If the closure of the international border didn’t have a significant upwards impact on wages across industries most reliant on immigrants, then the resumption of international arrivals should not put too much downward pressure on wages. So far, the pace of arrivals has been slow to restart (see the chart below).
Wages growth is expected to pick up in 2022/23 from a tighter labour market (as the underutilisation rate has fallen to its lowest level since 2008), a lift in the minimum wage, larger pay rises for public sector health care workers and higher inflation which will urge employees to demand higher wage increases.
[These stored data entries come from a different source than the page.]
(** * Chunked recording sessions: a model of [backend/chunk_storage.py]

    The development embeds the [ChunkStorage] class of
    [src/backend/chunk_storage.py] and the [upload_chunk] controller of
    [src/backend/app.py] as functions over an explicit file-system state.

    - A file system is a finite map from absolute, normalised paths to
      nodes (a directory, or a regular file with its content).  Symbolic
      links, permissions, name-length limits and concurrent processes are
      outside the model.
    - [pathlib] paths are kept as the code builds them (a list of parts
      that may contain [".."]) and are resolved against the tree at every
      system call, the way the kernel walks a path.
    - Python exceptions are values of [exn]; an operation returns an
      [outcome] together with the file system it leaves behind, so what a
      failed call has already written stays visible.
    - [datetime.now()] is an argument of the operation that reads the clock,
      in microseconds. *)

From Stdlib Require Import ZArith QArith Qround Qpower List Ascii String Lia Lqa.
From stdpp Require Import base tactics option list gmap strings pretty sorting fin_maps.

Local Open Scope string_scope.
Local Open Scope Z_scope.
Local Open Scope list_scope.

(** ** JSON values and Python exceptions *)

(** The values that occur in [metadata.json].  [JIso t] is the JSON string
    that [datetime.isoformat()] produces for the instant [t] (microseconds);
    keeping the instant makes [datetime.fromisoformat] its inverse.  Other
    strings are [JStr] and are taken not to parse as a date. *)
Inductive jval :=
| JNull
| JBool (b : bool)
| JInt (n : Z)
| JStr (s : string)
| JIso (t : Z).

(** A Python [dict] with string keys. *)
Abbreviation jdict := (gmap string jval).

Inductive exn :=
| ValueError (msg : string)
| JSONDecodeError
| KeyError (key : string)
| TypeError
| FileNotFoundError
| FileExistsError
| IsADirectoryError
| NotADirectoryError
| OSError.

(** [isinstance(e, ValueError)]: [json.JSONDecodeError] derives from
    [ValueError]. *)
Definition is_ValueError (e : exn) : bool :=
  match e with
  | ValueError _ | JSONDecodeError => true
  | _ => false
  end.

Inductive outcome (A : Type) :=
| Returns (a : A)
| Raises (e : exn).
Arguments Returns {A} a.
Arguments Raises {A} e.

(** ** The file system *)

(** The content of a regular file: raw bytes, or a JSON document kept in
    parsed form ([json.dump] followed by [json.load] gives the same dict
    back, so the text form is not modelled). *)
Inductive content :=
| Bytes (b : list Byte.byte)
| Json (j : jdict).

Inductive node :=
| Dir
| File (c : content).

(** Absolute path without ["."], [".."] or empty components. *)
Abbreviation path := (list string).

Record fsys := Fsys {
  cwd : path;
  tree : gmap path node
}.

(** ** [pathlib.PurePosixPath] *)

Record pypath := Path_ {
  anchored : bool;
  parts : list string
}.

(** [s.split("/")] *)
Fixpoint segments (s : string) : list string :=
  match s with
  | EmptyString => [EmptyString]
  | String c r =>
      if Ascii.eqb c "/" then EmptyString :: segments r
      else match segments r with
           | x :: xs => String c x :: xs
           | [] => [String c EmptyString]
           end
  end.

Definition keep_part (x : string) : bool :=
  negb (String.eqb x "") && negb (String.eqb x ".").

(** The parts of a path given as a string: empty components and ["."] are
    dropped, [".."] is kept. *)
Definition parse_parts (s : string) : list string :=
  List.filter keep_part (segments s).

Definition starts_with_slash (s : string) : bool :=
  match s with
  | String c _ => Ascii.eqb c "/"
  | EmptyString => false
  end.

(** [Path(s)] *)
Definition Path (s : string) : pypath :=
  Path_ (starts_with_slash s) (parse_parts s).

(** [p / s]: an absolute right operand replaces the left one. *)
Definition joinpath (p : pypath) (s : string) : pypath :=
  if starts_with_slash s then Path s
  else Path_ (anchored p) (parts p ++ parse_parts s).

Infix "/:" := joinpath (at level 40, left associativity).

(** ** Path resolution *)

(** The kernel's walk: every component is looked up in a directory that
    must exist; [".."] goes to the parent (the root is its own parent). *)
Fixpoint walk (t : gmap path node) (cur : path) (comps : list string)
  : outcome path :=
  match comps with
  | [] => Returns cur
  | c :: rest =>
      match t !! cur with
      | Some Dir =>
          walk t (if String.eqb c ".." then removelast cur else cur ++ [c]) rest
      | Some (File _) => Raises NotADirectoryError
      | None => Raises FileNotFoundError
      end
  end.

Definition locate (fs : fsys) (p : pypath) : outcome path :=
  walk (tree fs) (if anchored p then [] else cwd fs) (parts p).

(** ** The monad of file-system operations *)

Definition M (A : Type) : Type := fsys → outcome A * fsys.

Definition ret {A} (a : A) : M A := λ fs, (Returns a, fs).
Definition raise {A} (e : exn) : M A := λ fs, (Raises e, fs).
Definition bind {A B} (m : M A) (k : A → M B) : M B :=
  λ fs, match m fs with
        | (Returns a, fs') => k a fs'
        | (Raises e, fs') => (Raises e, fs')
        end.
(** [try: m except Exception as e: h e] *)
Definition catch {A} (m : M A) (h : exn → M A) : M A :=
  λ fs, match m fs with
        | (Returns a, fs') => (Returns a, fs')
        | (Raises e, fs') => h e fs'
        end.

Notation "'let*' x := m 'in' k" := (bind m (λ x, k))
  (at level 10, x name, m at level 100, k at level 200, only parsing).

Definition lift {A} (o : outcome A) : M A := λ fs, (o, fs).
Definition get_fs : M fsys := λ fs, (Returns fs, fs).
Definition put_tree (t : gmap path node) : M unit :=
  λ fs, (Returns tt, Fsys (cwd fs) t).

(** ** System calls *)

(** [Path.exists()]: false when the walk fails. *)
Definition exists_ (p : pypath) : M bool :=
  let* fs := get_fs in
  match locate fs p with
  | Returns q => ret (match tree fs !! q with Some _ => true | None => false end)
  | Raises _ => ret false
  end.

(** [Path.is_dir()] *)
Definition is_dir (p : pypath) : M bool :=
  let* fs := get_fs in
  match locate fs p with
  | Returns q => ret (match tree fs !! q with Some Dir => true | _ => false end)
  | Raises _ => ret false
  end.

(** [Path.mkdir(exist_ok=True)], without [parents]. *)
Definition mkdir_exist_ok (p : pypath) : M unit :=
  let* fs := get_fs in
  let* q := lift (locate fs p) in
  match tree fs !! q with
  | Some Dir => ret tt
  | Some (File _) => raise FileExistsError
  | None =>
      match tree fs !! removelast q with
      | Some Dir => put_tree (<[q := Dir]> (tree fs))
      | Some (File _) => raise NotADirectoryError
      | None => raise FileNotFoundError
      end
  end.

(** [open(p, 'w')] or [open(p, 'wb')]: creates or truncates the file. *)
Definition open_w (p : pypath) (c : content) : M path :=
  let* fs := get_fs in
  let* q := lift (locate fs p) in
  match tree fs !! q with
  | Some Dir => raise IsADirectoryError
  | _ =>
      match tree fs !! removelast q with
      | Some Dir => let* _ := put_tree (<[q := File c]> (tree fs)) in ret q
      | Some (File _) => raise NotADirectoryError
      | None => raise FileNotFoundError
      end
  end.

(** [with open(p, 'wb') as f: f.write(data)] *)
Definition write_bytes (p : pypath) (data : list Byte.byte) : M unit :=
  let* _ := open_w p (Bytes data) in ret tt.

(** [with open(p, 'w') as f: json.dump(j, f, indent=2)] *)
Definition write_json (p : pypath) (j : jdict) : M unit :=
  let* _ := open_w p (Json j) in ret tt.

(** [with open(p, 'r') as f: json.load(f)] *)
Definition read_json (p : pypath) : M jdict :=
  let* fs := get_fs in
  let* q := lift (locate fs p) in
  match tree fs !! q with
  | Some (File (Json j)) => ret j
  | Some (File (Bytes _)) => raise JSONDecodeError
  | Some Dir => raise IsADirectoryError
  | None => raise FileNotFoundError
  end.

(** The handle of an open output file is the path it was opened at.
    [outfile.write(data)] appends; budgets model a target that accepts only
    [room] more bytes ([None]: no limit): a write that does not fit stores
    the bytes that do and raises [OSError]. *)
Definition handle_write (q : path) (room : option nat) (data : list Byte.byte)
  : M (option nat) :=
  let* fs := get_fs in
  match tree fs !! q with
  | Some (File (Bytes old)) =>
      match room with
      | Some r =>
          if decide (length data ≤ r)%nat
          then let* _ := put_tree (<[q := File (Bytes (old ++ data))]> (tree fs)) in
               ret (Some (r - length data)%nat)
          else let* _ := put_tree (<[q := File (Bytes (old ++ take r data))]> (tree fs)) in
               raise OSError
      | None =>
          let* _ := put_tree (<[q := File (Bytes (old ++ data))]> (tree fs)) in
          ret None
      end
  | _ => raise OSError
  end.

(** Directory listing, as [os.listdir] gives it: the names of the entries
    of [q], without ["."] and [".."], in the order of the underlying map. *)
Fixpoint below (q k : path) : option path :=
  match q, k with
  | [], _ => Some k
  | x :: q', y :: k' => if String.eqb x y then below q' k' else None
  | _ :: _, [] => None
  end.

Definition child_name (q k : path) : option string :=
  match below q k with
  | Some [n] =>
      if String.eqb n "." || String.eqb n ".." then None else Some n
  | _ => None
  end.

Definition listdir (t : gmap path node) (q : path) : list string :=
  omap (λ kv, child_name q kv.1) (map_to_list t).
The high inflation environment and the expected pick-up in wages growth should see the RBA lift the cash rate further and we expect the cash rate to end the year at 2% and 2.5% by mid-2023. If wages growth is slower to pick-up, the RBA may be less aggressive in its tightening cycle.
The opening of international borders could see a reduction in job vacancies but this is unlikely to put too much downward pressure on wages as there is not much evidence to suggest that wages growth increased significantly over the few years of the pandemic in industries that are most reliant on temporary foreign workers.
The pick-up in wages growth is unlikely to match the lift in inflation (we see wages running close to 3.5% by the end of the year and headline inflation to be at 6%) which means that consumers will still be facing real wage declines until inflation slows (we see inflation declining to around 3.3% by mid-2023) which is negative for consumer spending.